Aim: To study the utility of MLPA in diagnosis and carrier detection for DMD.
Materials and Methods: Mutation analysis and carrier detection was done by multiplex PCR and MLPA and the results were compared.
Results and Conclusions: We present data showing utility of MLPA in identifying mutations in cases with DMD/BMD. In the present study using MLPA, we identified mutations in additional 5.6% cases of DMD in whom multiplex PCR was not able to detect intragenic deletions. In addition, MLPA also correctly confirmed carrier status of two obligate carriers and revealed carrier status in 6 of 8 mothers of sporadic cases.

Keywords: Dystrophin, Duchenne and Becker muscular dystrophies, multiplex ligation-dependent probe amplification, carrier detection

How to cite this article:
Verma PK, Dalal A, Mittal B, Phadke SR. Utility of MLPA in mutation analysis and carrier detection for Duchenne muscular dystrophy.
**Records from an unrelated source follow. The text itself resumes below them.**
(* ===== verification/Frame.v ===== *)
(** Frame reasoning on code that may stop: [keeps f m] says that whenever [m]
    returns, the part [f] of the state is what it was.  The lemmas follow the
    structure of the code and are collected in the hint database [keeps]. *)

From S2P Require Import Prelude Riscv Kstate Sched Bytes Bio Log.

Definition keeps {X A} (f : kstate → X) (m : K A) : Prop :=
  ∀ s a s', m s = Ok a s' → f s' = f s.

Create HintDb keeps discriminated.

Section rules.
Context {X : Type} (f : kstate → X).

Lemma keeps_ret {A} (a : A) : keeps f (mret a : K A).
Proof. by intros s a' s' [= <- <-]. Qed.
Lemma keeps_skip : keeps f skip.
Proof. by intros s a' s' [= <- <-]. Qed.
Lemma keeps_bind {A B} (m : K A) (k : A → K B) :
  keeps f m → (∀ a, keeps f (k a)) → keeps f (m ≫= k).
Proof. intros Hm Hk s b s' (a & s1 & E1 & E2)%bind_inv. rewrite (Hk _ _ _ _ E2). by eapply Hm. Qed.
Lemma keeps_gets {A} (g : kstate → A) : keeps f (gets g).
Proof. by intros s a' s' [= <- <-]. Qed.
Lemma keeps_fail {A} e : keeps f (fail e : K A).
Proof. by intros s a' s' [=]. Qed.
Lemma keeps_panic {A} e : keeps f (panic e : K A).
Proof. by intros s a' s' [=]. Qed.
Lemma keeps_modify (g : kstate → kstate) : (∀ s, f (g s) = f s) → keeps f (modify g).
Proof. by intros H s a' s' [= <- <-]. Qed.
Lemma keeps_when (c : bool) (m : K unit) : keeps f m → keeps f (when c m).
Proof. destruct c; [done|]. intros _. apply keeps_skip. Qed.
Lemma keeps_forM {A} (l : list A) (body : A → K unit) :
  (∀ x, keeps f (body x)) → keeps f (forM l body).
Proof.
  intros H. induction l as [|x l IH]; simpl; [apply keeps_ret|]. by apply keeps_bind.
Qed.
Lemma keeps_if {A} (c : bool) (m1 m2 : K A) : keeps f m1 → keeps f m2 → keeps f (if c then m1 else m2).
Proof. by destruct c. Qed.
Lemma keeps_dec {A} (P : Prop) `{Decision P} (m1 m2 : K A) :
  keeps f m1 → keeps f m2 → keeps f (if decide P then m1 else m2).
Proof. by case_decide. Qed.
Lemma keeps_option {A B} (o : option B) (m1 : B → K A) (m2 : K A) :
  (∀ b, keeps f (m1 b)) → keeps f m2 → keeps f (match o with Some b => m1 b | None => m2 end).
Proof. by destruct o. Qed.
Lemma keeps_deref {A} (tbl : kstate → list A) p : keeps f (deref tbl p).
Proof.
  unfold deref. destruct p as [i|]; [|apply keeps_fail]. apply keeps_bind; [apply keeps_gets|].
  intros l. destruct (l !! i); [apply keeps_ret|apply keeps_fail].
Qed.
Lemma keeps_assign {A} (tbl : kstate → list A) set_tbl p g :
  (∀ l s, f (set_tbl l s) = f s) → keeps f (assign tbl set_tbl p g).
Proof.
  intros H. unfold assign. apply keeps_bind; [apply keeps_deref|]. intros x.
  destruct p; [|apply keeps_skip]. apply keeps_modify. intros. apply H.
Qed.
End rules.

#[export] Hint Resolve keeps_ret keeps_skip keeps_gets keeps_fail keeps_panic keeps_when keeps_forM
  keeps_if keeps_dec keeps_option keeps_deref : keeps.
#[export] Hint Extern 1 (keeps _ (_ ≫= _)) => apply keeps_bind; [|intro] : keeps.
#[export] Hint Extern 1 (keeps _ (when _ _)) => apply keeps_when : keeps.
#[export] Hint Extern 1 (keeps _ (forM _ _)) => apply keeps_forM; intro : keeps.
#[export] Hint Extern 1 (keeps _ (modify _)) => apply keeps_modify; intros; reflexivity : keeps.
#[export] Hint Extern 1 (keeps _ (assign _ _ _ _)) => apply keeps_assign; intros; reflexivity : keeps.

(** [keeps_tac]: unfold nothing, follow the structure. *)
Ltac keeps_tac := typeclasses eauto 30 with keeps.

(** ** The ways code can stop: [errs P m] says that every error of [m] is in [P] *)

Definition errs {A} (P : kerr → Prop) (m : K A) : Prop := ∀ s e s', m s = Err e s' → P e.

Section errs.
Context (P : kerr → Prop).

Lemma errs_ret {A} (a : A) : errs P (mret a : K A).
Proof. by intros s e s' [=]. Qed.
Lemma errs_skip : errs P skip.
Proof. by intros s e s' [=]. Qed.
Lemma errs_gets {A} (g : kstate → A) : errs P (gets g).
Proof. by intros s e s' [=]. Qed.
Lemma errs_modify (g : kstate → kstate) : errs P (modify g).
Proof. by intros s e s' [=]. Qed.
Lemma errs_fail {A} e : P e → errs P (fail e : K A).
Proof. by intros H s e' s' [= <- <-]. Qed.
Lemma errs_bind {A B} (m : K A) (k : A → K B) :
  errs P m → (∀ a, errs P (k a)) → errs P (m ≫= k).
Proof.
  intros Hm Hk s e s' E. unfold mbind, M_bind in E. destruct (m s) as [a s1|e1 s1] eqn:E1.
  - by eapply Hk.
  - injection E as <- <-. by eapply Hm.
Qed.
Lemma errs_when (c : bool) (m : K unit) : errs P m → errs P (when c m).
Proof. destruct c; [done|]. intros _. apply errs_skip. Qed.
Lemma errs_if {A} (c : bool) (m1 m2 : K A) : errs P m1 → errs P m2 → errs P (if c then m1 else m2).
Proof. by destruct c. Qed.
Lemma errs_dec {A} (Q : Prop) `{Decision Q} (m1 m2 : K A) :
  errs P m1 → errs P m2 → errs P (if decide Q then m1 else m2).
Proof. by case_decide. Qed.
Lemma errs_option {A B} (o : option B) (m1 : B → K A) (m2 : K A) :
  (∀ b, errs P (m1 b)) → errs P m2 → errs P (match o with Some b => m1 b | None => m2 end).
Proof. by destruct o. Qed.
Lemma errs_deref {A} (tbl : kstate → list A) p : (∀ a, P (EFault a)) → errs P (deref tbl p).
Proof.
  intros H. unfold deref. destruct p as [i|]; [|by apply errs_fail]. apply errs_bind; [apply errs_gets|].
  intros l. destruct (l !! i); [apply errs_ret|by apply errs_fail].
Qed.
Lemma errs_assign {A} (tbl : kstate → list A) set_tbl p g :
  (∀ a, P (EFault a)) → errs P (assign tbl set_tbl p g).
Proof.
  intros H. unfold assign. apply errs_bind; [by apply errs_deref|]. intros x.
  destruct p; [apply errs_modify|apply errs_skip].
Qed.
End errs.

(** [errs_tac]: follow the structure of the code, discharging the conditions on
    its errors by discrimination. *)
Ltac errs_tac :=
  repeat first
    [ apply errs_ret | apply errs_skip | apply errs_gets | apply errs_modify
    | apply errs_bind; [|intro] | apply errs_when | apply errs_if | apply errs_dec | apply errs_option; [intro|]
    | apply errs_deref; intros; discriminate | apply errs_assign; intros; discriminate
    | apply errs_fail; discriminate ].

(** ** The log is changed by the log only *)

Definition the_log (s : kstate) : log := io_log (k_io s).

Lemma keeps_acquire l : keeps the_log (acquire l).
Proof. unfold acquire. keeps_tac. Qed.
Lemma keeps_release l : keeps the_log (release l).
Proof. unfold release. keeps_tac. Qed.
#[export] Hint Resolve keeps_acquire keeps_release : keeps.

Lemma keeps_myproc : keeps the_log myproc.
Proof. unfold myproc. keeps_tac. Qed.
Lemma keeps_buf_at b : keeps the_log (buf_at b).
Proof. unfold buf_at. keeps_tac. Qed.
Lemma keeps_upd_buf b g : keeps the_log (upd_buf b g).
Proof. unfold upd_buf. keeps_tac. Qed.
Lemma keeps_proc_at i : keeps the_log (proc_at i).
Proof. unfold proc_at. keeps_tac. Qed.
Lemma keeps_upd_proc i g : keeps the_log (upd_proc i g).
Proof. unfold upd_proc. keeps_tac. Qed.
#[export] Hint Resolve keeps_myproc keeps_buf_at keeps_upd_buf keeps_proc_at keeps_upd_proc : keeps.

Lemma keeps_wakeup c : keeps the_log (wakeup c).
Proof. unfold wakeup. keeps_tac. Qed.
Lemma keeps_sched {A} : keeps the_log (sched : K A).
Proof. unfold sched, holding. keeps_tac. Qed.
#[export] Hint Resolve keeps_wakeup keeps_sched : keeps.
Lemma keeps_sleep {A} c l : keeps the_log (sleep c l : K A).
Proof. unfold sleep. keeps_tac. Qed.
#[export] Hint Resolve keeps_sleep : keeps.

Lemma keeps_bacquire b : keeps the_log (bacquire b).
Proof. unfold bacquire, acquiresleep. keeps_tac. Qed.
Lemma keeps_bholding b : keeps the_log (bholding b).
Proof. unfold bholding, holdingsleep. keeps_tac. Qed.
Lemma keeps_brelease b : keeps the_log (brelease b).
Proof. unfold brelease, releasesleep. keeps_tac. Qed.
Lemma keeps_virtio b w : keeps the_log (virtio_disk_rw b w).
Proof. unfold virtio_disk_rw, may_sleep, upd_io. keeps_tac. Qed.
Lemma keeps_cached fuel dev bno b : keeps the_log (bget_cached fuel dev bno b).
Proof. revert b. induction fuel; intros b; cbn [bget_cached]; keeps_tac. Qed.
Lemma keeps_unused fuel b : keeps the_log (bget_unused fuel b).
Proof. revert b. induction fuel; intros b; cbn [bget_unused]; keeps_tac. Qed.
#[export] Hint Resolve keeps_bacquire keeps_bholding keeps_brelease keeps_virtio keeps_cached keeps_unused : keeps.

Lemma keeps_bget dev bno : keeps the_log (bget dev bno).
Proof. unfold bget. keeps_tac. Qed.
#[export] Hint Resolve keeps_bget : keeps.
Lemma keeps_bread dev bno : keeps the_log (bread dev bno).
Proof. unfold bread. keeps_tac. Qed.
Lemma keeps_bwrite b : keeps the_log (bwrite b).
Proof. unfold bwrite. keeps_tac. Qed.
Lemma keeps_brelse b : keeps the_log (brelse b).
Proof. unfold brelse, link_front. keeps_tac. Qed.
Lemma keeps_bpin b : keeps the_log (bpin b).
Proof. unfold bpin. keeps_tac. Qed.
Lemma keeps_bunpin b : keeps the_log (bunpin b).
Proof. unfold bunpin. keeps_tac. Qed.
#[export] Hint Resolve keeps_bread keeps_bwrite keeps_brelse keeps_bpin keeps_bunpin : keeps.

Lemma keeps_get_log : keeps the_log get_log.
Proof. unfold get_log. keeps_tac. Qed.
#[export] Hint Resolve keeps_get_log : keeps.
Lemma keeps_lh_block i : keeps the_log (lh_block i).
Proof. unfold lh_block. keeps_tac. Qed.
Lemma keeps_copy a b : keeps the_log (copy_block a b).
Proof. unfold copy_block. keeps_tac. Qed.
#[export] Hint Resolve keeps_lh_block keeps_copy : keeps.

Lemma keeps_write_head : keeps the_log write_head.
Proof. unfold write_head. keeps_tac. Qed.
Lemma keeps_write_log : keeps the_log write_log.
Proof. unfold write_log. keeps_tac. Qed.
Lemma keeps_install r : keeps the_log (install_trans r).
Proof. unfold install_trans. keeps_tac. Qed.
#[export] Hint Resolve keeps_write_head keeps_write_log keeps_install : keeps.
Indian J Hum Genet 2012;18:91-4

How to cite this URL:
Verma PK, Dalal A, Mittal B, Phadke SR. Utility of MLPA in mutation analysis and carrier detection for Duchenne muscular dystrophy. Indian J Hum Genet [serial online] 2012 [cited 2016 Jun 1];18:91-4. Available from:

   Introduction Top

Duchenne muscular dystrophy (DMD; OMIM # 310200) is one of the most common genetic muscular dystrophies, with an estimated world-wide prevalence of approximately 1 in 3,500 males. [1] It is the most severe of the dystrophinopathies, and results from mutations in the DMD gene. The DMD gene consists of 79 exons, and spans ~2.4 Mb on short arm of X-chromosome. It has at least four promoters and is the largest known human gene. [2] The coding portion of the gene is however only about 14 kb long. It codes for the protein dystrophin, which is a membrane-associated protein present in muscle cells. Large deletions are the most common type of mutations in the DMD gene, accounting for up to ~65% of DMD cases, while duplications contribute to around 6-10% of the cases. Small insertions, deletions, point mutations and splicing defects, account for the remaining 25-30% of DMD cases. [3] Among these sub-exonic mutation sequences, nonsense mutations account for 34%, frameshifts for 33%, splice site mutations for 29%, and missense mutations for 4%. [4]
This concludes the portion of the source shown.